**YOUR TASK**. Set out exactly every line of the entries below, starting at the line that holds "localStorage (queryFn x st).2 = localStorage" and stopping after the line that holds "(network_calls (trace (queryFn".

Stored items
Lemma refetch_success x st status body data c :
  reply x = Response status body -> ok status = true ->
  JSON_parse body = Some data -> Get data "count" = Return c ->
  refetch x st
  = (Return data,
     mkState (<[LOCAL_STORAGE_KEY :=
                 JSON_stringify (cache_record c (clock st + Z.of_N (latency x)))]>
                (localStorage st))
             (clock st + Z.of_N (latency x))
             (trace st ++ [Fetched "GET" "/api/waitlist/count" None])
             (query_data st) (success st) (localSuccess st)).
Proof.
  intros Hr Hok Hp Hc.
  unfold refetch, getWaitlistCount, fetch. unfold_M.
  rewrite Hr. simpl. rewrite Hok. simpl. rewrite Hp, Hc. done.
Qed.

(** C2, with the bound of the code, which is strict. When the stored entry
    is absent, does not parse, parses to [null], or is more than the cache
    duration old, [queryFn] makes exactly one request,
    [GET /api/waitlist/count]; when that request succeeds, the count it
    brought is stored with the time of the write and the answer is
    returned. *)
Theorem stale_cache_refetches st x :
  stale st ->
  (exists log,
     trace (queryFn x st).2
     = trace st ++ log ++ [Fetched "GET" "/api/waitlist/count" None] /\
     network_calls log = 0%nat) /\
  network_calls (trace (queryFn x st).2) = S (network_calls (trace st)) /\
  forall status body data c,
    reply x = Response status body -> ok status = true ->
    JSON_parse body = Some data -> Get data "count" = Return c ->
    (queryFn x st).1 = Return data /\
    clock (queryFn x st).2 = clock st + Z.of_N (latency x) /\
    localStorage (queryFn x st).2
    = <[LOCAL_STORAGE_KEY :=
          JSON_stringify (cache_record c (clock (queryFn x st).2))]>
        (localStorage st).
Proof.
  intros Hst. destruct (stale_falls_through st x Hst) as (log & Hlog & ->).
  split; [|split].
  - exists log. rewrite refetch_trace. simpl. by rewrite app_assoc.
  - rewrite refetch_trace. simpl.
    rewrite !network_calls_app, Hlog. simpl. unfold network_calls at 2. simpl. lia.
  - intros status body data c Hr Hok Hp Hc.
    by rewrite (refetch_success _ _ _ _ _ _ Hr Hok Hp Hc).
Qed.

Lemma logged_nil st : logged st [] = st.
Proof. destruct st. unfold logged. simpl. by rewrite app_nil_r. Qed.

Lemma read_cache_pure s st : (read_cache s st).2 = st.
Proof.
  unfold read_cache. unfold_M.
  destruct (JSON_parse s) as [v|]; [|done].
  destruct (Get v "count"); [|done].
  destruct (Get v "timestamp"); [|done]. simpl.
  destruct (js_sub _ _); [|done].
  by destruct (negb _).
Qed.

(** [queryFn] either serves the stored entry and does nothing else, or goes
    on to the request, having at most logged a parse problem. *)
Lemma queryFn_cases st x :
  (exists hit, queryFn x st = (Return hit, st)) \/
  (exists log, network_calls log = 0%nat /\
               queryFn x st = refetch x (logged st log)).
Proof.
  remember (queryFn x st) as q eqn:Hq.
  unfold queryFn in Hq. unfold mbind at 1, M_bind at 1, getItem in Hq.
  destruct (localStorage st !! LOCAL_STORAGE_KEY) as [[|c r]|].
  1,3: right; exists []; rewrite logged_nil; split; [reflexivity|exact Hq].
  unfold mbind at 1, M_bind at 1 in Hq. unfold try_catch in Hq.
  pose proof (read_cache_pure (String c r) st) as Hpure.
  destruct (read_cache (String c r) st) as [[[hit|]|e] st1]; simpl in Hpure; subst st1.
  - left. by exists hit.
  - right. exists []. rewrite logged_nil. split; [reflexivity|exact Hq].
  - right. exists [ConsoleError "Error parsing waitlist cache:" e].
    split; [reflexivity|exact Hq].
Qed.

Lemma refetch_failure x st e :
  fetch_error (reply x) = Some e ->
  refetch x st = (Throw e, after_fetch x st).
Proof.
  unfold fetch_error, refetch, getWaitlistCount, fetch, after_fetch. unfold_M.
  destruct (reply x) as [r|status body]; [by intros [= <-]|]. simpl.
  destruct (ok status); [done|]. by intros [= <-].
Qed.

(** C6. When the count request fails (the network is down, or the response
    is not 2xx), the stored data is what it was, whatever [queryFn] did.  On
    a page whose stored entry cannot be served, [queryFn] makes the request
    and throws the error of that failure, which is the only error it can
    throw; and it throws it whenever a request has gone out, so that it
    returns only when it has served the stored entry and done nothing
    else. *)
Theorem fetch_failure_keeps_cache st x e :
  fetch_error (reply x) = Some e ->
  localStorage (queryFn x st).2 = localStorage st /\
  (stale st ->
   (queryFn x st).1 = Throw e /\
   network_calls (trace (queryFn x st).2) = S (network_calls (trace st))) /\
  (network_calls (trace (queryFn x st).2) <> network_calls (trace st) ->
   (queryFn x st).1 = Throw e) /\
  (forall e', (queryFn x st).1 = Throw e' -> e' = e) /\
  (forall r, (queryFn x st).1 = Return r -> queryFn x st = (Return r, st)).
Proof.
  intros He.
  assert (Hthrow : forall log, network_calls log = 0%nat ->
            queryFn x st = refetch x (logged st log) ->
            (queryFn x st).1 = Throw e /\
            network_calls (trace (queryFn x st).2) = S (network_calls (trace st))).
  { intros log Hlog ->. rewrite (refetch_failure _ _ _ He). split; [done|].
    simpl. rewrite !network_calls_app, Hlog. unfold network_calls at 2. simpl. lia. }
  destruct (queryFn_cases st x) as [[hit Hq]|(log & Hlog & Hq)].
  - split; [by rewrite Hq|]. split; [|split; [|split]].
    + intros Hst. destruct (stale_falls_through st x Hst) as (log & Hlog & Hq').
      destruct (Hthrow log Hlog Hq') as [H _]. rewrite Hq in H. discriminate.
    + rewrite Hq. simpl. congruence.
    + rewrite Hq. simpl. discriminate.
    + rewrite Hq. simpl. by intros r [= <-].
  - destruct (Hthrow log Hlog Hq) as [H1 H2].
    split; [by rewrite Hq, (refetch_failure _ _ _ He)|].
    split; [done|]. split; [done|]. split.
    + rewrite H1. by intros e' [= <-].
    + rewrite H1. discriminate.
Qed.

**ANSWER BOX**.
  localStorage (queryFn x st).2 = localStorage st /\
  (stale st ->
   (queryFn x st).1 = Throw e /\
   network_calls (trace (queryFn x st).2) = S (network_calls (trace st))) /\
  (network_calls (trace (queryFn x st).2) <> network_calls (trace st) ->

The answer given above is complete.